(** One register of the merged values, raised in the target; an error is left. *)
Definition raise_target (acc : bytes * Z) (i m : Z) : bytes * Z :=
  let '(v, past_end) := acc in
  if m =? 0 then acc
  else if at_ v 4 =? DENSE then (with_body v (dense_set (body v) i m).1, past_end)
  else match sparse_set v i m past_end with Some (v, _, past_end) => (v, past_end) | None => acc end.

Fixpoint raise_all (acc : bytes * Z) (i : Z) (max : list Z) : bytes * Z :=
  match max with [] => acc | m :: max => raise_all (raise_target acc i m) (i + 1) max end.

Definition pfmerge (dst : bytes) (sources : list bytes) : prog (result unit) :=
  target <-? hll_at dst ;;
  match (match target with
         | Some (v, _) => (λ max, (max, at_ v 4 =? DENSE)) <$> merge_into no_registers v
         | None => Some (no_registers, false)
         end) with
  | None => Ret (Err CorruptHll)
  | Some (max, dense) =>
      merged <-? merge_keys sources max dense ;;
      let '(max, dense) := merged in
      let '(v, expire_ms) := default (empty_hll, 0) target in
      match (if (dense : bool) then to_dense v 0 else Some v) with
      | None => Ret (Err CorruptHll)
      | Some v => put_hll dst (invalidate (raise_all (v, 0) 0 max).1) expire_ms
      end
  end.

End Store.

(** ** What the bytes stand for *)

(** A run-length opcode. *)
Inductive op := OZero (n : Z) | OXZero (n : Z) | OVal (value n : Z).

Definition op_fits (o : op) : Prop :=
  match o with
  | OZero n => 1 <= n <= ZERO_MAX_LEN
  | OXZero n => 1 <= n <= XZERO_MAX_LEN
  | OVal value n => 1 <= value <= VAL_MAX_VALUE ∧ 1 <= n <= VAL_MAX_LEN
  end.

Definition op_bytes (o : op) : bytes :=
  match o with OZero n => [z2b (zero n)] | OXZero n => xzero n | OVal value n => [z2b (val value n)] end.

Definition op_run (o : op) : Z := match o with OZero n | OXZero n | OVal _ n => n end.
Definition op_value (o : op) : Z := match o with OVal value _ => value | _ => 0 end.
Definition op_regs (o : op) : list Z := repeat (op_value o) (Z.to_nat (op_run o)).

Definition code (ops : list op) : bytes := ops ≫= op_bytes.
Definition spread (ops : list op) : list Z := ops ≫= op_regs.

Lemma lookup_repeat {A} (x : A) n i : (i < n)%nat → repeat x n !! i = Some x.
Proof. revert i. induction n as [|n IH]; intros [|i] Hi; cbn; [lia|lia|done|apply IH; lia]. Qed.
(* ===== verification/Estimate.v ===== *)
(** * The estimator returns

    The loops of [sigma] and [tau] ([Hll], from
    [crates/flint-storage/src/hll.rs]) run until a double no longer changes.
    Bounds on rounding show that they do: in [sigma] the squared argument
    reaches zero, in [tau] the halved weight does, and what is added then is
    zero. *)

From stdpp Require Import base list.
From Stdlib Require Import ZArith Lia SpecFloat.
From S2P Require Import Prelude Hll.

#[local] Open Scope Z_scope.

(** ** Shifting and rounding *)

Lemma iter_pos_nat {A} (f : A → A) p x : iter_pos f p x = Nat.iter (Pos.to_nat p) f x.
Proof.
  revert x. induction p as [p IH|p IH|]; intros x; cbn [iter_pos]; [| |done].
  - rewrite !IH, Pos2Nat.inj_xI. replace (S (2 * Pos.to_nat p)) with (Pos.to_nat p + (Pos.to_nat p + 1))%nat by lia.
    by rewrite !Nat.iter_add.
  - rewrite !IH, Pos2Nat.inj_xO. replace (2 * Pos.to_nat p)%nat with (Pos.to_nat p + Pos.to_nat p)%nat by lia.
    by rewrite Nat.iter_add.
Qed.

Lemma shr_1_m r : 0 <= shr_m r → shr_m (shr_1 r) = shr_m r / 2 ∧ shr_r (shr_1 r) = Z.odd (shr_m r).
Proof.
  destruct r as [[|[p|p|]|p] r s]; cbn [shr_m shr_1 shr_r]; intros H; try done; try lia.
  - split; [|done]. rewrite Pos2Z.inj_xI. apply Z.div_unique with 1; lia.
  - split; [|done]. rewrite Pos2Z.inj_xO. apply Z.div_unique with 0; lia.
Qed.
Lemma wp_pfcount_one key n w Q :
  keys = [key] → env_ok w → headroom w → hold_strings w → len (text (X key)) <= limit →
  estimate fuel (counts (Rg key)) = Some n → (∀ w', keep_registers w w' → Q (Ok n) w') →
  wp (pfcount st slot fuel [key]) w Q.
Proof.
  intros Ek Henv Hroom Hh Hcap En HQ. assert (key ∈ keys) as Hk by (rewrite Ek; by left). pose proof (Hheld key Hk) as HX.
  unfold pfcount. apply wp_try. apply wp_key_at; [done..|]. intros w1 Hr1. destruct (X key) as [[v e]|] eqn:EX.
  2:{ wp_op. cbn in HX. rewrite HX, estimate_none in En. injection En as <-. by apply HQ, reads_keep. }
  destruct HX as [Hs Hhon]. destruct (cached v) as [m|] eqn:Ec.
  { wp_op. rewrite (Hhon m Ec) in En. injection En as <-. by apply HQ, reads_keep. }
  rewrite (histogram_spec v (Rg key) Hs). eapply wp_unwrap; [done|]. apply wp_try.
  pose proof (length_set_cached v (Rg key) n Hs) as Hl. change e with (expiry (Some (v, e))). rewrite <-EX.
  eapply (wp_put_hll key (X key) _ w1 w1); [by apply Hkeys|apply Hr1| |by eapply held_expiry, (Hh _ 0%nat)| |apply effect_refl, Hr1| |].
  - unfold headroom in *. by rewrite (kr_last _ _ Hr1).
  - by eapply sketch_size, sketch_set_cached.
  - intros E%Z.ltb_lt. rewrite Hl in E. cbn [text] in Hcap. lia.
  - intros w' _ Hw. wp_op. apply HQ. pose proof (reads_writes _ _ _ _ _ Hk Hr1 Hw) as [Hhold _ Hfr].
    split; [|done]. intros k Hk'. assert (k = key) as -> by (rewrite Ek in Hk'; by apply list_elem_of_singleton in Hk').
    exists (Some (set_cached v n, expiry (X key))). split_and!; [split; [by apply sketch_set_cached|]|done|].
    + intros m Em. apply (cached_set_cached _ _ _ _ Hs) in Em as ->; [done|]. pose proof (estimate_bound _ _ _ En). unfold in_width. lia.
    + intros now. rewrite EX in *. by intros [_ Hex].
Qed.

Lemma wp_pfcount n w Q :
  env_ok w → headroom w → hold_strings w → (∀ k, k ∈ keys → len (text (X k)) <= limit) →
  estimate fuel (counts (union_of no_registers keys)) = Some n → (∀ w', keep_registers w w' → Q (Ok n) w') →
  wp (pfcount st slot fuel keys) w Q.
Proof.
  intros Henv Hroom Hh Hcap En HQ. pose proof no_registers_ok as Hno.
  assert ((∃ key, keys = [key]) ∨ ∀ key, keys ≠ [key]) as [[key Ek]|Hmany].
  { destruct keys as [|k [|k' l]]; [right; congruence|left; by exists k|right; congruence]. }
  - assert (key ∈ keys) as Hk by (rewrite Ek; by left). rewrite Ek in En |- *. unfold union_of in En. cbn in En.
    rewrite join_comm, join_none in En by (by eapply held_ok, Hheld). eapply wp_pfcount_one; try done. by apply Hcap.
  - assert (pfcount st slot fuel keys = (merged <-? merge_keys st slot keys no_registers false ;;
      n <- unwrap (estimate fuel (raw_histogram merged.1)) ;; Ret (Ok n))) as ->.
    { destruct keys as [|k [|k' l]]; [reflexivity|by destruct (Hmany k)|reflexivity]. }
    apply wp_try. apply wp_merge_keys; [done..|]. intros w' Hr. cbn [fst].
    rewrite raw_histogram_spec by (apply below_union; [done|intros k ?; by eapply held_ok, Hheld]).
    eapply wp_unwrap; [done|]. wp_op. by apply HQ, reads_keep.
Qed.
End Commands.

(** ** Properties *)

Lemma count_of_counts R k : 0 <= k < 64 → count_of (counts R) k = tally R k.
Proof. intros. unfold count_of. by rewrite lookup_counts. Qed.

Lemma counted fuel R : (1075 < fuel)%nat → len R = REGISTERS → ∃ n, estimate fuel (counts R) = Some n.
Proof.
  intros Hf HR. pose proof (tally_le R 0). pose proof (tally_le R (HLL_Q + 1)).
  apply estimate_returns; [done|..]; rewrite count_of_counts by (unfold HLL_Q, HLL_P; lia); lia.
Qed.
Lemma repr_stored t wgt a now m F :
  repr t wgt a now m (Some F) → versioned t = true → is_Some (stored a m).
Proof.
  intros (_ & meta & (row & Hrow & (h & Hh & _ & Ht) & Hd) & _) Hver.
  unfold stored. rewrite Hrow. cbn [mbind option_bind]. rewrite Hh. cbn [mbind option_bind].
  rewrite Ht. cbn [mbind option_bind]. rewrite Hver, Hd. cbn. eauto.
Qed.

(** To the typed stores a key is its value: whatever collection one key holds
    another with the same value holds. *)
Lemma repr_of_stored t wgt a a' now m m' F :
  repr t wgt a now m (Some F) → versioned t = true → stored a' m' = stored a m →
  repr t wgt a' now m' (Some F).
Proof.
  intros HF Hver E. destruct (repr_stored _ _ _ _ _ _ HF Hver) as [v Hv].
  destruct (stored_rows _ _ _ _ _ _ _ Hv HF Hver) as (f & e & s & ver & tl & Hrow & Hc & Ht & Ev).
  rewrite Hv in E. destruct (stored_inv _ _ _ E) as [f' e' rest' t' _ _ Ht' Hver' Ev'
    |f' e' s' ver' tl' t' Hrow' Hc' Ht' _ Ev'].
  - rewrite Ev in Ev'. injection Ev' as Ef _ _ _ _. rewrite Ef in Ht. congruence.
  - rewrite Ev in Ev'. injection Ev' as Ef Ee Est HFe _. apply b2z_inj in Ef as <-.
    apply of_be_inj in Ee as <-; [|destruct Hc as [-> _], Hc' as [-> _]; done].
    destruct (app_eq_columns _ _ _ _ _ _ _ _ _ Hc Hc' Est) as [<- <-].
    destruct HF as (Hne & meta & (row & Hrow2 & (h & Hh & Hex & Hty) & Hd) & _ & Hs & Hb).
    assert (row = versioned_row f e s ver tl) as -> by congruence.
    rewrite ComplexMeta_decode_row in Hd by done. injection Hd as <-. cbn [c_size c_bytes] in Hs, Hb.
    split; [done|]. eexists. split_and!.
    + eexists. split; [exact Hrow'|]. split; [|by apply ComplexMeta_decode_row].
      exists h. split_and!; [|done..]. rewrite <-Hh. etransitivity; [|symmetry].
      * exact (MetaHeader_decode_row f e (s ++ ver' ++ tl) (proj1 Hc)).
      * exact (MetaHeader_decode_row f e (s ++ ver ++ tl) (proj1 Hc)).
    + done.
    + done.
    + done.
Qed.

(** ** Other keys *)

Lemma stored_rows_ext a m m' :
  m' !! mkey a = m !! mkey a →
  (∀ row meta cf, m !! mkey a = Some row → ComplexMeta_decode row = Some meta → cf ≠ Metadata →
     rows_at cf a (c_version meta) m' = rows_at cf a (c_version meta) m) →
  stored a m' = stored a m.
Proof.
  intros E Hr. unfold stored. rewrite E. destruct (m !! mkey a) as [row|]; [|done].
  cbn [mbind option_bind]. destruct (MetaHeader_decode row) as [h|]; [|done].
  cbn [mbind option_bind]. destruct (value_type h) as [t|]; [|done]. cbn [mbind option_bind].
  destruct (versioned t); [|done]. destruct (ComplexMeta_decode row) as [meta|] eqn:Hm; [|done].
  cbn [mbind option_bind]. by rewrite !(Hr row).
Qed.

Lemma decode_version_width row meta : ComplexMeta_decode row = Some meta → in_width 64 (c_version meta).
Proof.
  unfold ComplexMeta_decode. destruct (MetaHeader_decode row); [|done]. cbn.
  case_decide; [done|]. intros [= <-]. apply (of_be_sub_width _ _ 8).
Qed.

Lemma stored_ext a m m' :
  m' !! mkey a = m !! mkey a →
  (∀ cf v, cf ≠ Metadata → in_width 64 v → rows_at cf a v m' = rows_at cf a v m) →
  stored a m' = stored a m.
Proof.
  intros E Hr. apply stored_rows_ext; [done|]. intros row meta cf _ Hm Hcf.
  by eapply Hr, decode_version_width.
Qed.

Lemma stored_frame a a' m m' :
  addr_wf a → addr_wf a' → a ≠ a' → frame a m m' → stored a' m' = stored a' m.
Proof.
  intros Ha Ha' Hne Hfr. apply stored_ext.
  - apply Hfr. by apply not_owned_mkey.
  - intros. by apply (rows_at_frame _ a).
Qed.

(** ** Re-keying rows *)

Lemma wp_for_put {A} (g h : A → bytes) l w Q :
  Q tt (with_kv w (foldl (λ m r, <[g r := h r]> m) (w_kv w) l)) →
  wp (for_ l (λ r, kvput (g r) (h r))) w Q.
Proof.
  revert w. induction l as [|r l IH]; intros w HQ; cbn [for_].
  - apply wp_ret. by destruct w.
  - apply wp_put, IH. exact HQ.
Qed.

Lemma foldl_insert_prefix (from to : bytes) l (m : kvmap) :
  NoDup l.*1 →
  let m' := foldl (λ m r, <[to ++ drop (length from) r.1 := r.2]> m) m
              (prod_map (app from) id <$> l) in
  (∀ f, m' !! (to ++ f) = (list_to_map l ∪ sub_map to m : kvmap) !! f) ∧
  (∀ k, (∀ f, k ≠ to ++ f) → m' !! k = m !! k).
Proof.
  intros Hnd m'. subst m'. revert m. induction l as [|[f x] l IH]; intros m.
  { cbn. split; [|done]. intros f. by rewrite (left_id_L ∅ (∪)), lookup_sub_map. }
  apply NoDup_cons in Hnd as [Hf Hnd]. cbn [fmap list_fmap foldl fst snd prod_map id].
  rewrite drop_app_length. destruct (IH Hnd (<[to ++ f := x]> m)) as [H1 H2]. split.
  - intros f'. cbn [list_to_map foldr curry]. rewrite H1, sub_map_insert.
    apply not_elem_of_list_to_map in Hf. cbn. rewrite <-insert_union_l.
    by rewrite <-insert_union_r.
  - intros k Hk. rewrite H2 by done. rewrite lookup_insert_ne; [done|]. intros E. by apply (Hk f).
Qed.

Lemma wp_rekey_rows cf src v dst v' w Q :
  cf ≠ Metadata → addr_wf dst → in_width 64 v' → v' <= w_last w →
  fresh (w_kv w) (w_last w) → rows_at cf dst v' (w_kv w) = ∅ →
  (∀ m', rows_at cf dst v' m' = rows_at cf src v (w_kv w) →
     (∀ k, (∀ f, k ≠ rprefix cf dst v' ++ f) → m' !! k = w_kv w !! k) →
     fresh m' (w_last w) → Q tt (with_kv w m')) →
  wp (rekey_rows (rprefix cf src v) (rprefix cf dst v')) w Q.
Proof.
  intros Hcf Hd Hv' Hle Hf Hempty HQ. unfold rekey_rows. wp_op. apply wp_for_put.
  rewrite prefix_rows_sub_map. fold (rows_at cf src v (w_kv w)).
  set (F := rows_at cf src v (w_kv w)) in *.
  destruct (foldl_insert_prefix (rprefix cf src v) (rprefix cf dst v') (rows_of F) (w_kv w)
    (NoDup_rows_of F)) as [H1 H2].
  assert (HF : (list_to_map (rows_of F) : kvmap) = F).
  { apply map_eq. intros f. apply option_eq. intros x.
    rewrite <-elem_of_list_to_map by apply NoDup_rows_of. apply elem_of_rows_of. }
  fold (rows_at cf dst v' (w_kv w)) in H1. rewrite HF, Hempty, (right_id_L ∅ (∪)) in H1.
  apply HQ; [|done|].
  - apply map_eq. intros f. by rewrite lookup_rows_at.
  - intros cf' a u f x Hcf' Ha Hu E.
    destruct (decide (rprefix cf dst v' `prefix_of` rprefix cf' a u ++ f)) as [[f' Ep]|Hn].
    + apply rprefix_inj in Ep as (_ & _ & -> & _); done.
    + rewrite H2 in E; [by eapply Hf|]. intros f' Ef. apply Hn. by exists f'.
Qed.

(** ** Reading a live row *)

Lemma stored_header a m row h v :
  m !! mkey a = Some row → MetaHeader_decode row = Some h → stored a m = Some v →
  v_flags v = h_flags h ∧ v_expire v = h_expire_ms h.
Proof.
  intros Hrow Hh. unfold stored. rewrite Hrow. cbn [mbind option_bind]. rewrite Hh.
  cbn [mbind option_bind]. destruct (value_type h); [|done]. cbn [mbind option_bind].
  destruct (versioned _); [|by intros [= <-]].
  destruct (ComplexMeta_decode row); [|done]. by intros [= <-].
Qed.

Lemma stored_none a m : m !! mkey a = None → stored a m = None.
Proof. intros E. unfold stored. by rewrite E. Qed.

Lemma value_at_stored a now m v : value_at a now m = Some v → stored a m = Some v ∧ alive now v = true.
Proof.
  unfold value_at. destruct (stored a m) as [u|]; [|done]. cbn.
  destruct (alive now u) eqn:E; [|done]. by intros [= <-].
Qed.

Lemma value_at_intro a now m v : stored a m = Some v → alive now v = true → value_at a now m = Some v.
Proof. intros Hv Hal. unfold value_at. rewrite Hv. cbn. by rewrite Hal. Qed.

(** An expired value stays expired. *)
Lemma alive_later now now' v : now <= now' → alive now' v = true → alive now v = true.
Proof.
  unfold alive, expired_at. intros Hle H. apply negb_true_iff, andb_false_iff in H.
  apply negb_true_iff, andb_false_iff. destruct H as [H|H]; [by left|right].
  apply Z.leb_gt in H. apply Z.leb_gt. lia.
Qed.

▸ **Activity**:
Check every line of the records above for the string "then". Copy those that hold it.

▸ **Answer section**:
  if m =? 0 then acc
  else if at_ v 4 =? DENSE then (with_body v (dense_set (body v) i m).1, past_end)
      match (if (dense : bool) then to_dense v 0 else Some v) with
    reaches zero, in [tau] the halved weight does, and what is added then is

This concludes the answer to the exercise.